Problem details → Filter the lines below, keeping each one that holds "false".
■ ■ ■
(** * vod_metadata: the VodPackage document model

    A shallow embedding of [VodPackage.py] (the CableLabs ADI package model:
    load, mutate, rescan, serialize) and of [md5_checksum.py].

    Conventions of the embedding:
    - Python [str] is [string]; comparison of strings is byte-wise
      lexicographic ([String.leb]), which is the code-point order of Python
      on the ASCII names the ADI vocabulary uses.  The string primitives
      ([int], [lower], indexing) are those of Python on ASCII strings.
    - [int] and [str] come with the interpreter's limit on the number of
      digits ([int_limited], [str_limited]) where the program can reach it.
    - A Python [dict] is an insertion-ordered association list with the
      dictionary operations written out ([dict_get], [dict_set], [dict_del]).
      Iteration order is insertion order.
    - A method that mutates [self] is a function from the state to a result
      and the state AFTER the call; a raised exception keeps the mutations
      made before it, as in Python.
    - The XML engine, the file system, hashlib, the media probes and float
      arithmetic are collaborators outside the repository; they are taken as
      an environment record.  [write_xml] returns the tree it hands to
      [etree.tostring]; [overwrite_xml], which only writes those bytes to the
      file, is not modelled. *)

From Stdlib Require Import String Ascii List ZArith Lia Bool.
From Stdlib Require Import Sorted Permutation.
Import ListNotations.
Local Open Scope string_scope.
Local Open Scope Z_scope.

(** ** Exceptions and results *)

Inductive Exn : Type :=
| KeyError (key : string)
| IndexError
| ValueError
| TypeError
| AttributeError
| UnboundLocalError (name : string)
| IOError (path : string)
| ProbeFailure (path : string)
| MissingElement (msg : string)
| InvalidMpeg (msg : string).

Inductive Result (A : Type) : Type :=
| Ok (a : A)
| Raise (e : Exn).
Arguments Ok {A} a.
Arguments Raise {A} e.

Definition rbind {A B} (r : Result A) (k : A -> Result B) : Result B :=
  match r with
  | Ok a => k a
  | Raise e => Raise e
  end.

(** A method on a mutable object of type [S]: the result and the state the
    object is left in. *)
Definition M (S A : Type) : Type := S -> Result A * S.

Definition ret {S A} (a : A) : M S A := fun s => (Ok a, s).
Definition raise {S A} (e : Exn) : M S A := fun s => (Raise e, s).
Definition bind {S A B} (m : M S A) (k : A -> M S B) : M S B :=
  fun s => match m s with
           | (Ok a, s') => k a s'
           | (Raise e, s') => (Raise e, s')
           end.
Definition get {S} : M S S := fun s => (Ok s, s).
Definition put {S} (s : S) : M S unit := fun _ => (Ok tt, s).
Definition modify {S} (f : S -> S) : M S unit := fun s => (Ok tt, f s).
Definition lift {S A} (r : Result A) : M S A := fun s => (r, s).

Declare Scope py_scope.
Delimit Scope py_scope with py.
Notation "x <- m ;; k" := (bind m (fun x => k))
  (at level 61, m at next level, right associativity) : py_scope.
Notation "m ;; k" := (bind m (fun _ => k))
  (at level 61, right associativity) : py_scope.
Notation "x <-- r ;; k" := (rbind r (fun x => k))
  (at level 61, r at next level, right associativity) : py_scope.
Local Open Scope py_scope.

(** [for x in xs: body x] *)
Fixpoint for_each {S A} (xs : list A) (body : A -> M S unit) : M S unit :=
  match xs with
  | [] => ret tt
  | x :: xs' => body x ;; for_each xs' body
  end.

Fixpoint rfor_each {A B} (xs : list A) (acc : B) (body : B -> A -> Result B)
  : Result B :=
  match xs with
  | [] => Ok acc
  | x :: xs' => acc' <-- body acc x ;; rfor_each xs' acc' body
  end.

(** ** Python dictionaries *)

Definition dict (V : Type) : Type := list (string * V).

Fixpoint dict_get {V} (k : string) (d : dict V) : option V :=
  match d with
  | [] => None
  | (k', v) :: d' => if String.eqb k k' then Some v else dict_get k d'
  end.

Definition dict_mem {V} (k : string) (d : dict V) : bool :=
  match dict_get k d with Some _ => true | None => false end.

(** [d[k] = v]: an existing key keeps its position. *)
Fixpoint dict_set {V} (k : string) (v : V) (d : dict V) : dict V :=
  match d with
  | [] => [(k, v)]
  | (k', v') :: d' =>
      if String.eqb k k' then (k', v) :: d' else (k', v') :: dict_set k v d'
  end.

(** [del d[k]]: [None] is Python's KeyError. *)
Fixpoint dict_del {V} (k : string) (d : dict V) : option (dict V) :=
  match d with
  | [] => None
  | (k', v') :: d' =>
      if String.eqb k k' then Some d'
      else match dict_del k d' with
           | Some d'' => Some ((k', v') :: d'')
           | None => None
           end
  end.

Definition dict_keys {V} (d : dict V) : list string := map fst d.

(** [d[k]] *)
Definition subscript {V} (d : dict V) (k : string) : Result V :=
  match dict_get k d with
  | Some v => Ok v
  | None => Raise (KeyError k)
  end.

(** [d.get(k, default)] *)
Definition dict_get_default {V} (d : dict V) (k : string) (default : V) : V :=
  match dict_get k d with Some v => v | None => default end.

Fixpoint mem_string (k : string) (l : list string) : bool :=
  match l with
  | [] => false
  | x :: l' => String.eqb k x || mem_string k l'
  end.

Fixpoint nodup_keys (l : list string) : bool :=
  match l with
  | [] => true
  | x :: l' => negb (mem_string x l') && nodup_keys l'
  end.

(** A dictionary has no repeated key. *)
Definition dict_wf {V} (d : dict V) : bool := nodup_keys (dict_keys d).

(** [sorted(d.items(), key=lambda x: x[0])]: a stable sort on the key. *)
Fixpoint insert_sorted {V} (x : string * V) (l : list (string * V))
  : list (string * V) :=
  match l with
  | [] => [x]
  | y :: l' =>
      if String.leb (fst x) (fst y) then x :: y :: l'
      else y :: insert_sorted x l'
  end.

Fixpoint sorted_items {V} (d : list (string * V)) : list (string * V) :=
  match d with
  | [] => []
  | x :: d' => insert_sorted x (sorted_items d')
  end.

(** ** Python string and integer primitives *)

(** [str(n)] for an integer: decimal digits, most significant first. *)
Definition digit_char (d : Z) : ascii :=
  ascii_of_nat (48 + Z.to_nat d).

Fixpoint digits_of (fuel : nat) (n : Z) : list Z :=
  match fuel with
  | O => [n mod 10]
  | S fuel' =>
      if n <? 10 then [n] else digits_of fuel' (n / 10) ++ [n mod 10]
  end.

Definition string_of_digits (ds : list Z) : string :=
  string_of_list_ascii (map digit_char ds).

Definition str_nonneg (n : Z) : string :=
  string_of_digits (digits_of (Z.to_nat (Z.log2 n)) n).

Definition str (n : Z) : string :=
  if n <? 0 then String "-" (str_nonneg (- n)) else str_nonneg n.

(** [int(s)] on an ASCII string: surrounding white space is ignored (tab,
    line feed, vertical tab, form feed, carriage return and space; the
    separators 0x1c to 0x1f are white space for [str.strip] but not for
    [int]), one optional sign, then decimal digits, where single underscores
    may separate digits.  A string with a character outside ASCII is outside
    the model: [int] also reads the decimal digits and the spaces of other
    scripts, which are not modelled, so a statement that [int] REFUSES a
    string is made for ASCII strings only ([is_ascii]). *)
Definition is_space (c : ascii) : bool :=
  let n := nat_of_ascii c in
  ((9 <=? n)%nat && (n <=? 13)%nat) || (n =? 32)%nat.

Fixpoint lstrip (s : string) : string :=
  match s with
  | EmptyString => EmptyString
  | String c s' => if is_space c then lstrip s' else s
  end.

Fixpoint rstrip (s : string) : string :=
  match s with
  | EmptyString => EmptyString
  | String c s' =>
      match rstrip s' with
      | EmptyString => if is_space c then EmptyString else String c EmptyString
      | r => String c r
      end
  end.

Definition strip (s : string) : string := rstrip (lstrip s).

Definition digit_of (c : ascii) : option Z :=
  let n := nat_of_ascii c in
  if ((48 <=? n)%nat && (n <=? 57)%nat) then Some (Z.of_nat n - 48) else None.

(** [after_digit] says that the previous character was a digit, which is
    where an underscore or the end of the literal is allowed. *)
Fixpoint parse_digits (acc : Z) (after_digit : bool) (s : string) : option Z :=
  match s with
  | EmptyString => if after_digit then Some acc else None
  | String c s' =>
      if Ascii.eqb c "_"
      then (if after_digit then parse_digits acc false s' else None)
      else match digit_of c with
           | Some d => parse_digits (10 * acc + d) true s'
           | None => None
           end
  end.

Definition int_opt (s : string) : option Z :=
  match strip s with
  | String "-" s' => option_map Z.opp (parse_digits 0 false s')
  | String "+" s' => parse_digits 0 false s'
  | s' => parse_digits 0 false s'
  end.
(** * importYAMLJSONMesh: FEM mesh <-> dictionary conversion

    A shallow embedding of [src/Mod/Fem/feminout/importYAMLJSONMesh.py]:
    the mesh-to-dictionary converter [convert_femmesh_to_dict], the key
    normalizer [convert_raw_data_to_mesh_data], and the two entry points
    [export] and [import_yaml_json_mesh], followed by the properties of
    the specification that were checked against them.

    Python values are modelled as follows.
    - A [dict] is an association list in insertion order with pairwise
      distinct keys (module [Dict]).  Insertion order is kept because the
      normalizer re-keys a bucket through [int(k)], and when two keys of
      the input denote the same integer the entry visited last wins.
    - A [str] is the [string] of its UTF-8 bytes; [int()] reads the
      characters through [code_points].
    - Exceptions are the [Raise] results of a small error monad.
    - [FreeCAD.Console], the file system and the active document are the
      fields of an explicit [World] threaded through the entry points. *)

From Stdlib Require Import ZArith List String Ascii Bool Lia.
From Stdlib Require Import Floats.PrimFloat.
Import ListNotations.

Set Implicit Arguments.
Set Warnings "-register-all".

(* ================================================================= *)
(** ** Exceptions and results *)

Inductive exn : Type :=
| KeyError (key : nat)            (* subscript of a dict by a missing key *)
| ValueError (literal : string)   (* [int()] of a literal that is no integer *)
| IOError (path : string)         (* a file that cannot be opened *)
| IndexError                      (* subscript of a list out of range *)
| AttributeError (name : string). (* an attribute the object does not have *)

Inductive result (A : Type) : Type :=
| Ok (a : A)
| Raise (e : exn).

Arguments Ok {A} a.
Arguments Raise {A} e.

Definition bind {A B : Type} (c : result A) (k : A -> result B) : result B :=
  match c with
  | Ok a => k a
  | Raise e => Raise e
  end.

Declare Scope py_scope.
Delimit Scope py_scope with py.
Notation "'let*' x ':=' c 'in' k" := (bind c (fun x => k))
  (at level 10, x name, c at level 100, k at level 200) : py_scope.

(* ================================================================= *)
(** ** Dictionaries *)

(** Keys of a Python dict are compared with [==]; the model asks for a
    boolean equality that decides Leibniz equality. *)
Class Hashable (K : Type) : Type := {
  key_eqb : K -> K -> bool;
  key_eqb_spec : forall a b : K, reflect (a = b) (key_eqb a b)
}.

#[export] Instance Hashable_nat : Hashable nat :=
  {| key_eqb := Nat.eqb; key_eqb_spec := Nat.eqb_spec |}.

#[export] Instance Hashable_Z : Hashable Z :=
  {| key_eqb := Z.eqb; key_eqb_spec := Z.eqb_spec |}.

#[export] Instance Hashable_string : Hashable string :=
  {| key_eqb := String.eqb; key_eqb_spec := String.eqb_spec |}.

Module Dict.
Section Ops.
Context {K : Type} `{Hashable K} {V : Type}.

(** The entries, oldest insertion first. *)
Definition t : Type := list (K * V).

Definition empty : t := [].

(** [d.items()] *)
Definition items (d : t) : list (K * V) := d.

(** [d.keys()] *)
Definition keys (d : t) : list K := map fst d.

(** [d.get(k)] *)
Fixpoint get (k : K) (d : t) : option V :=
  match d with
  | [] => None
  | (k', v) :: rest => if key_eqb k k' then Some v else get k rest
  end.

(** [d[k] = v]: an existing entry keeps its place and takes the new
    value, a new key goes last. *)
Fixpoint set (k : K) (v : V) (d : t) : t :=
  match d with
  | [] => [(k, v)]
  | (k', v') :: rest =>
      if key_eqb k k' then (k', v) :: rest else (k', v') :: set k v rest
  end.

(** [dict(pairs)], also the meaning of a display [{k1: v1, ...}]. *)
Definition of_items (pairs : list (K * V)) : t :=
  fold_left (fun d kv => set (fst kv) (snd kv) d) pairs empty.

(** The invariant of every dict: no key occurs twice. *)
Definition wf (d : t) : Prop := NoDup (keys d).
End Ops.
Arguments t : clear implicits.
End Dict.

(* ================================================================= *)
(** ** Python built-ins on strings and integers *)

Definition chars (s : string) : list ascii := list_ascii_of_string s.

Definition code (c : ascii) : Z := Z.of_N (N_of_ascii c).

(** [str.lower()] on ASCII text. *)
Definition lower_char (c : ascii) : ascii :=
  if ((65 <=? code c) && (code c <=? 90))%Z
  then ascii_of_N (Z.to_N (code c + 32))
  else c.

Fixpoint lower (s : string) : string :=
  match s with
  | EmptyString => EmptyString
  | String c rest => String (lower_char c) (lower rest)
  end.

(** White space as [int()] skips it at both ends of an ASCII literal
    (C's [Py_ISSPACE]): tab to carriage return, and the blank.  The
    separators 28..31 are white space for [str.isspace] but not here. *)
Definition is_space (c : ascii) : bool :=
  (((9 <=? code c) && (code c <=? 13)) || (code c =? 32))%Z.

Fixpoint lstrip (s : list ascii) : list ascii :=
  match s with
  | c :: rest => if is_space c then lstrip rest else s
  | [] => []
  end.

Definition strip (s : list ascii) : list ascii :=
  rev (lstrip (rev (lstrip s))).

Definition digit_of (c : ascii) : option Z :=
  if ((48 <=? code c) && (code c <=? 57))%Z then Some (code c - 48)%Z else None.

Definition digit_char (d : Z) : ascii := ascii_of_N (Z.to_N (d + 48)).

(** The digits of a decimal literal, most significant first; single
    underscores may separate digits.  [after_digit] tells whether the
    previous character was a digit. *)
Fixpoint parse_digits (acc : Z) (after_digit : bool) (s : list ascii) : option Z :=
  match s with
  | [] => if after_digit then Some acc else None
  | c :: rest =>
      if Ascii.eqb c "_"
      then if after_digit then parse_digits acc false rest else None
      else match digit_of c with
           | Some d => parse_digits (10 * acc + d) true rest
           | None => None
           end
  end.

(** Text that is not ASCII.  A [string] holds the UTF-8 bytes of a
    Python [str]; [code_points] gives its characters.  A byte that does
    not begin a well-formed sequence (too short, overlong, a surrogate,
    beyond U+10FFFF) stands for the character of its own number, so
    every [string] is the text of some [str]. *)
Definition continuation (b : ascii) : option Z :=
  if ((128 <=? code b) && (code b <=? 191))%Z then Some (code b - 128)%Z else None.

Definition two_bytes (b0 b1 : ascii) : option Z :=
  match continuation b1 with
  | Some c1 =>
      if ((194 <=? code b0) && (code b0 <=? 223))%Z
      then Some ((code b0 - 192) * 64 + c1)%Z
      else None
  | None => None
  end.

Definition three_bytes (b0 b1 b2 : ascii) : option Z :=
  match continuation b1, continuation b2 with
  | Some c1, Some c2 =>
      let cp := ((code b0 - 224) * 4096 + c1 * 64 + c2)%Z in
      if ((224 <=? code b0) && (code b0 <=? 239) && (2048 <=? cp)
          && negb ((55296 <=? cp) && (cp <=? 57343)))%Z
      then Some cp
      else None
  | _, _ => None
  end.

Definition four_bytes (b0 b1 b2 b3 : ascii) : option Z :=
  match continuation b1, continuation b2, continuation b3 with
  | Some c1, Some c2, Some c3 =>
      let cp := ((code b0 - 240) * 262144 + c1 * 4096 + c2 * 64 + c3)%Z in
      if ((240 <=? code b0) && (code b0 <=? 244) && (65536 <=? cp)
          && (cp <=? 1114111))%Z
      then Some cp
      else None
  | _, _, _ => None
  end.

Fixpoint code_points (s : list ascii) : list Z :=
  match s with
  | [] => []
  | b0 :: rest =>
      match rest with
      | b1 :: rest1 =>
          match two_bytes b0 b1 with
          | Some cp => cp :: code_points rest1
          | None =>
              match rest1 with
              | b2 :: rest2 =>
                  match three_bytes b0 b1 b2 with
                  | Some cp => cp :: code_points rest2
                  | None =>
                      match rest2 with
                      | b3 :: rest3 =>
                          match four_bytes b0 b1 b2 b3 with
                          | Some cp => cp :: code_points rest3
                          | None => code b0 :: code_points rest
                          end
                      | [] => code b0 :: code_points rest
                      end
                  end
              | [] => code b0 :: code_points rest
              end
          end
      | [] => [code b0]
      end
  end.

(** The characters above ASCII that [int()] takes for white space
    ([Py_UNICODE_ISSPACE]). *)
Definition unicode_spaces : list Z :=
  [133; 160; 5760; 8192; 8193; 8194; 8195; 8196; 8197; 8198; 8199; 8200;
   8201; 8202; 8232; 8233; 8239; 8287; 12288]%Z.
■ ■ ■
Response →
  match dict_get k d with Some _ => true | None => false end.
  | [] => false
      then (if after_digit then parse_digits acc false s' else None)
  | String "-" s' => option_map Z.opp (parse_digits 0 false s')
  | String "+" s' => parse_digits 0 false s'
  | s' => parse_digits 0 false s'
      then if after_digit then parse_digits acc false rest else None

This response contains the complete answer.